Supplied records —
(* ===== verification/CmdReplSpec.v ===== *)
(** * What the replication commands promise

    A full transfer reads the store key by key while other connections write;
    together with what the replica's channel carries it still gives the
    master's content.  WAIT answers. *)

From S2P Require Import Prelude GoLib GoStrings Resp Codec Kv Cmd CmdString CmdKeys CmdKeysSpec Replication ReplicaClient Router CmdRepl.
Open Scope Z_scope.
Open Scope gedis_scope.

Module repl_spec.
Import replication replcmd.
Import replica (entries_map, fullresync_reply).
Import keycmd (allUserKeys, add_names, scan_prefixes, stripTypePrefix).
Import keyspec (single, typed, strip_prefixed, elem_of_keys_with, prefix_inj).
Import network (Ctx, Conn, c_conn, connId).

Notation MM := (Master (gmap bytes bytes)).

(** ** What other connections do: write and publish, subscribe, unsubscribe,
    send from a channel, and change the table of replicas *)

Inductive mstep `{GoFloat} : MM -> MM -> Prop :=
| ms_write m op order off h :
    order ≡ₚ elements (subs (hub m)) -> Publish (hub m) op order = Ok (off, h) -> single (apply_op (mkv m) op) ->
    mstep m (set_mkv (apply_op (mkv m) op) (set_hub h m))
| ms_subscribe m id h : nextSub (hub m) + 1 < 2 ^ 63 -> Subscribe (hub m) = (id, h) -> mstep m (set_hub h m)
| ms_unsubscribe m id h : Unsubscribe (hub m) id = Ok h -> mstep m (set_hub h m)
| ms_start m conn id : mstep m (start_sender conn id m)
| ms_send m m' write conn id : sendLoop write conn id m = Some (Ok m') -> mstep m m'
| ms_replicas m r : mstep m (set_replicas r m)
| ms_outbox m o : mstep m (mkMaster (mkv m) (hub m) (replicas m) (senders m) (sent m) o).

(** The hub's table names the open channels; identifiers are handed out once. *)
Record master_ok (m : MM) : Prop := {
  mo_open : forall id, id ∈ subs (hub m) <-> is_open (chans (hub m)) id;
  mo_ids : forall id, is_Some (chans (hub m) !! id) -> 1 <= id <= nextSub (hub m);
  mo_next : 0 <= nextSub (hub m);
  mo_sent : forall id, is_Some (sent m !! id) -> is_Some (chans (hub m) !! id);
  mo_single : single (mkv m);
}.

(** The subscription [id] was made when the content was [kv0], [w] has been
    published since; as long as its channel is open, what its sender has sent and
    what the channel holds is [w]. *)
Record since (kv0 : gmap bytes bytes) (id : Z) (w : list Op) (m : MM) : Prop := {
  sc_ok : master_ok m;
  sc_kv : mkv m = apply_ops kv0 w;
  sc_id : id <= nextSub (hub m);
  sc_ops : forall c, chans (hub m) !! id = Some c -> closed c = false -> default [] (sent m !! id) ++ concat (buf c) = w;
}.

Lemma apply_op_offset (m : gmap bytes bytes) (op : Op) (off : Z) : apply_op m (set_offset op off) = apply_op m op.
Proof. done. Qed.

Lemma publish_inv (h h' : Hub) (op : Op) (order : list Z) (off : Z) :
  Publish h op order = Ok (off, h') -> exists b, broadcast (set_offset op off) order (set_backlog h b) = Ok h'.
Proof. unfold Publish. destruct (Append _ _) as [o b]. intros E. res_inv. simplify_eq. by exists b. Qed.
(** * Pay-and-verify wizard: step view and flow bootstrap

    A shallow embedding of
      - lms/static/js/verify_student/views/step_view.js   (module [StepView])
      - lms/static/js/verify_student/pay_and_verify.js    (module [PayAndVerify])

    JavaScript values are an inductive type with the language's truthiness;
    objects live in a store indexed by references, so that the step data
    handed to a view is shared with its creator and the context object built
    by [handleResponse] is a fresh one.  The asynchronous template fetch is a
    list of requests in flight; the event loop is a list of actions, each of
    which runs to completion before the next one starts. *)

From stdpp Require Import gmap strings list fin_maps.

Local Open Scope string_scope.
Local Open Scope list_scope.

(** ** JavaScript values *)

Module JS.

Inductive jsval : Type :=
| JUndefined
| JNull
| JBool (b : bool)
| JNum (n : Z)
| JStr (s : string).

#[global] Instance jsval_eq_dec : EqDecision jsval.
Proof. solve_decision. Defined.

(** ToBoolean: [undefined], [null], [false], [0] and the empty string are
    falsy, every other value is truthy. *)
Definition truthy (v : jsval) : bool :=
  match v with
  | JUndefined => false
  | JNull => false
  | JBool b => b
  | JNum n => negb (n =? 0)%Z
  | JStr s => negb (String.eqb s "")
  end.

(** [a || b] *)
Definition js_or (a b : jsval) : jsval := if truthy a then a else b.

(** An object is a finite map from property names to values. *)
Abbreviation object := (gmap string jsval).

Definition comma : Ascii.ascii := Ascii.ascii_of_nat 44.

(** [s.split(",")] on a string [s]. *)
Fixpoint split (s : string) : list string :=
  match s with
  | EmptyString => [""]
  | String c r =>
      if Ascii.eqb c comma then "" :: split r
      else match split r with
           | [] => [String c ""]
           | h :: t => String c h :: t
           end
  end.

(** [(v).split(",")] on an arbitrary value: only strings have the method,
    on the other values of [jsval] the call raises a TypeError. *)
Definition split_method (v : jsval) : option (list string) :=
  match v with
  | JStr s => Some (split s)
  | _ => None
  end.

(** [parts.join(",")], the inverse reading of [split]. *)
Fixpoint join (parts : list string) : string :=
  match parts with
  | [] => ""
  | [p] => p
  | p :: rest => String.append p (String comma (join rest))
  end.

Fixpoint has_comma (s : string) : bool :=
  match s with
  | EmptyString => false
  | String c r => Ascii.eqb c comma || has_comma r
  end.

(** The number of commas in a string. *)
Fixpoint commas (s : string) : nat :=
  match s with
  | EmptyString => 0
  | String c r => (if Ascii.eqb c comma then 1 else 0) + commas r
  end.

End JS.

(** ** The base step view (step_view.js) *)

Module StepView.
Import JS.

(** Objects are held by reference: a store maps references to objects. *)
Abbreviation ref := nat.
Abbreviation store := (gmap nat (gmap string jsval)).

(** What the view does to the outside world, in the order it does it. *)
Inductive event : Type :=
| EvAjax (url : jsval)                  (* [$.ajax({url: .., type: 'GET', ..})] *)
| EvHtml (arg : jsval)                  (* [$(this.el).html(arg)] *)
| EvPostRender (content : string)       (* [this.postRender()], with the content
                                           of the root element at that moment *)
| EvSignal (cb : nat) (name : string) (args : list jsval).
                                        (* listener [cb] called for signal [name] *)

#[global] Instance event_eq_dec : EqDecision event.
Proof. solve_decision. Defined.

(** The argument of the constructor.  [stepData] is an object reference or
    absent; the other three are arbitrary values. *)
Record options : Type := Options {
  o_templateUrl : jsval;
  o_stepData : option ref;
  o_nextStepNum : jsval;
  o_nextStepTitle : jsval
}.

(** The fields of the view object itself. *)
Record view : Type := View {
  templateUrl : jsval;
  stepData : ref;
  nextStepNum : jsval;
  nextStepTitle : jsval;
  renderedHtml : jsval
}.

(** The view together with what surrounds it: the content of its root
    element [el], the listeners registered on it, the object store, the
    template requests in flight and the trace of events so far. *)
Record world : Type := World {
  this : view;
  el : string;
  listeners : list (string * nat);
  objects : store;
  inflight : list jsval;
  log : list event
}.

Definition set_renderedHtml (v : view) (h : jsval) : view :=
  View (templateUrl v) (stepData v) (nextStepNum v) (nextStepTitle v) h.

Definition with_this (w : world) (v : view) : world :=
  World v (el w) (listeners w) (objects w) (inflight w) (log w).
Definition with_el (w : world) (c : string) : world :=
  World (this w) c (listeners w) (objects w) (inflight w) (log w).
Definition with_objects (w : world) (σ : store) : world :=
  World (this w) (el w) (listeners w) σ (inflight w) (log w).
Definition with_inflight (w : world) (rs : list jsval) : world :=
  World (this w) (el w) (listeners w) (objects w) rs (log w).
Definition emit (w : world) (es : list event) : world :=
  World (this w) (el w) (listeners w) (objects w) (inflight w) (log w ++ es).

(** *** Library calls *)

(** Modelled from the spec: jQuery's [.html(value)] is not among the sources;
    the spec describes the call as writing the cached HTML into the view's
    root element, which is what the method does with a string.  Called with
    [undefined], as the view does while nothing is cached, the method is
    its own reading form: nothing is written and the content [old] stays.
    The view passes nothing but [undefined] or a string; the remaining
    values are taken like [undefined]. *)
Definition html_content (arg : jsval) (old : string) : string :=
  match arg with
  | JStr s => s
  | _ => old
  end.

Definition jq_html (w : world) (arg : jsval) : world :=
  emit (with_el w (html_content arg (el w))) [EvHtml arg].

(** Modelled from the spec: jQuery's [$.ajax] is not among the sources; the
    spec describes a single asynchronous GET of the resource, on which the
    caller does not block.  The request joins the requests in flight; the
    only handler the view registers is [success]. *)
Definition ajax_get (w : world) (url : jsval) : world :=
  emit (with_inflight w (inflight w ++ [url])) [EvAjax url].

(** Modelled from the spec: Underscore's [_.extend(dst, src)] is not among
    the sources; the spec describes it as overlaying all of [src] on top of
    [dst], the keys of [src] winning on conflict.  Only [dst] is written. *)
Definition extend (σ : store) (dst src : ref) : store :=
  match σ !! dst, σ !! src with
  | Some d, Some s => <[dst := s ∪ d]> σ
  | _, _ => σ
  end.

(** Modelled from the spec: Backbone's [trigger(name)] is not among the
    sources; the spec describes it as a broadcast of one named signal, with
    no payload, to the listeners registered on the view.  Each registration
    for [name] is called once, in registration order. *)
Definition subscribers (name : string) (ls : list (string * nat)) : list nat :=
  map snd (filter (λ r, r.1 = name) ls).

Definition trigger (w : world) (name : string) : world :=
  emit w (map (λ cb, EvSignal cb name []) (subscribers name (listeners w))).


(** *** The methods of the view *)

Section Methods.

(** Underscore's [_.template(text, context)]: the template engine is a
    parameter of the development. *)
Variable template : string → gmap string jsval → string.

(** [initialize]: [σ] is the store and [content] the content of the root
    element when the view is constructed.  ([_.mixin] only extends the
    Underscore namespace and is left out.) *)
Definition initialize (σ : store) (content : string) (obj : options) : world :=
  let '(sd, σ') :=
    match o_stepData obj with
    | Some l => (l, σ)
    | None => let l := fresh (dom σ) in (l, <[l := ∅]> σ)
    end in
  World
    (View (js_or (o_templateUrl obj) (JStr ""))
          sd
          (js_or (o_nextStepNum obj) (JStr ""))
          (js_or (o_nextStepTitle obj) (JStr ""))
          JUndefined)
    content [] σ' [] [].

(** [postRender]: the base class does nothing; the call is recorded. *)
Definition postRender (w : world) : world :=
  emit w [EvPostRender (el w)].

Definition render (w : world) : world :=
  if negb (truthy (renderedHtml (this w))) && truthy (templateUrl (this w))
  then ajax_get w (templateUrl (this w))
  else postRender (jq_html w (renderedHtml (this w))).

(** The context object built by [handleResponse]: a fresh object holding
    the two next-step fields. *)
Definition new_context (w : world) : ref * store :=
  let c := fresh (dom (objects w)) in
  (c, <[c := {[ "nextStepNum" := nextStepNum (this w);
                "nextStepTitle" := nextStepTitle (this w) ]}]> (objects w)).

Task directions — Reproduce every line of the entries above, unchanged, from the very first one down to and including the line containing "(set_replicas r m)".

Exercise solution —
(* ===== verification/CmdReplSpec.v ===== *)
(** * What the replication commands promise

    A full transfer reads the store key by key while other connections write;
    together with what the replica's channel carries it still gives the
    master's content.  WAIT answers. *)

From S2P Require Import Prelude GoLib GoStrings Resp Codec Kv Cmd CmdString CmdKeys CmdKeysSpec Replication ReplicaClient Router CmdRepl.
Open Scope Z_scope.
Open Scope gedis_scope.

Module repl_spec.
Import replication replcmd.
Import replica (entries_map, fullresync_reply).
Import keycmd (allUserKeys, add_names, scan_prefixes, stripTypePrefix).
Import keyspec (single, typed, strip_prefixed, elem_of_keys_with, prefix_inj).
Import network (Ctx, Conn, c_conn, connId).

Notation MM := (Master (gmap bytes bytes)).

(** ** What other connections do: write and publish, subscribe, unsubscribe,
    send from a channel, and change the table of replicas *)

Inductive mstep `{GoFloat} : MM -> MM -> Prop :=
| ms_write m op order off h :
    order ≡ₚ elements (subs (hub m)) -> Publish (hub m) op order = Ok (off, h) -> single (apply_op (mkv m) op) ->
    mstep m (set_mkv (apply_op (mkv m) op) (set_hub h m))
| ms_subscribe m id h : nextSub (hub m) + 1 < 2 ^ 63 -> Subscribe (hub m) = (id, h) -> mstep m (set_hub h m)
| ms_unsubscribe m id h : Unsubscribe (hub m) id = Ok h -> mstep m (set_hub h m)
| ms_start m conn id : mstep m (start_sender conn id m)
| ms_send m m' write conn id : sendLoop write conn id m = Some (Ok m') -> mstep m m'
| ms_replicas m r : mstep m (set_replicas r m)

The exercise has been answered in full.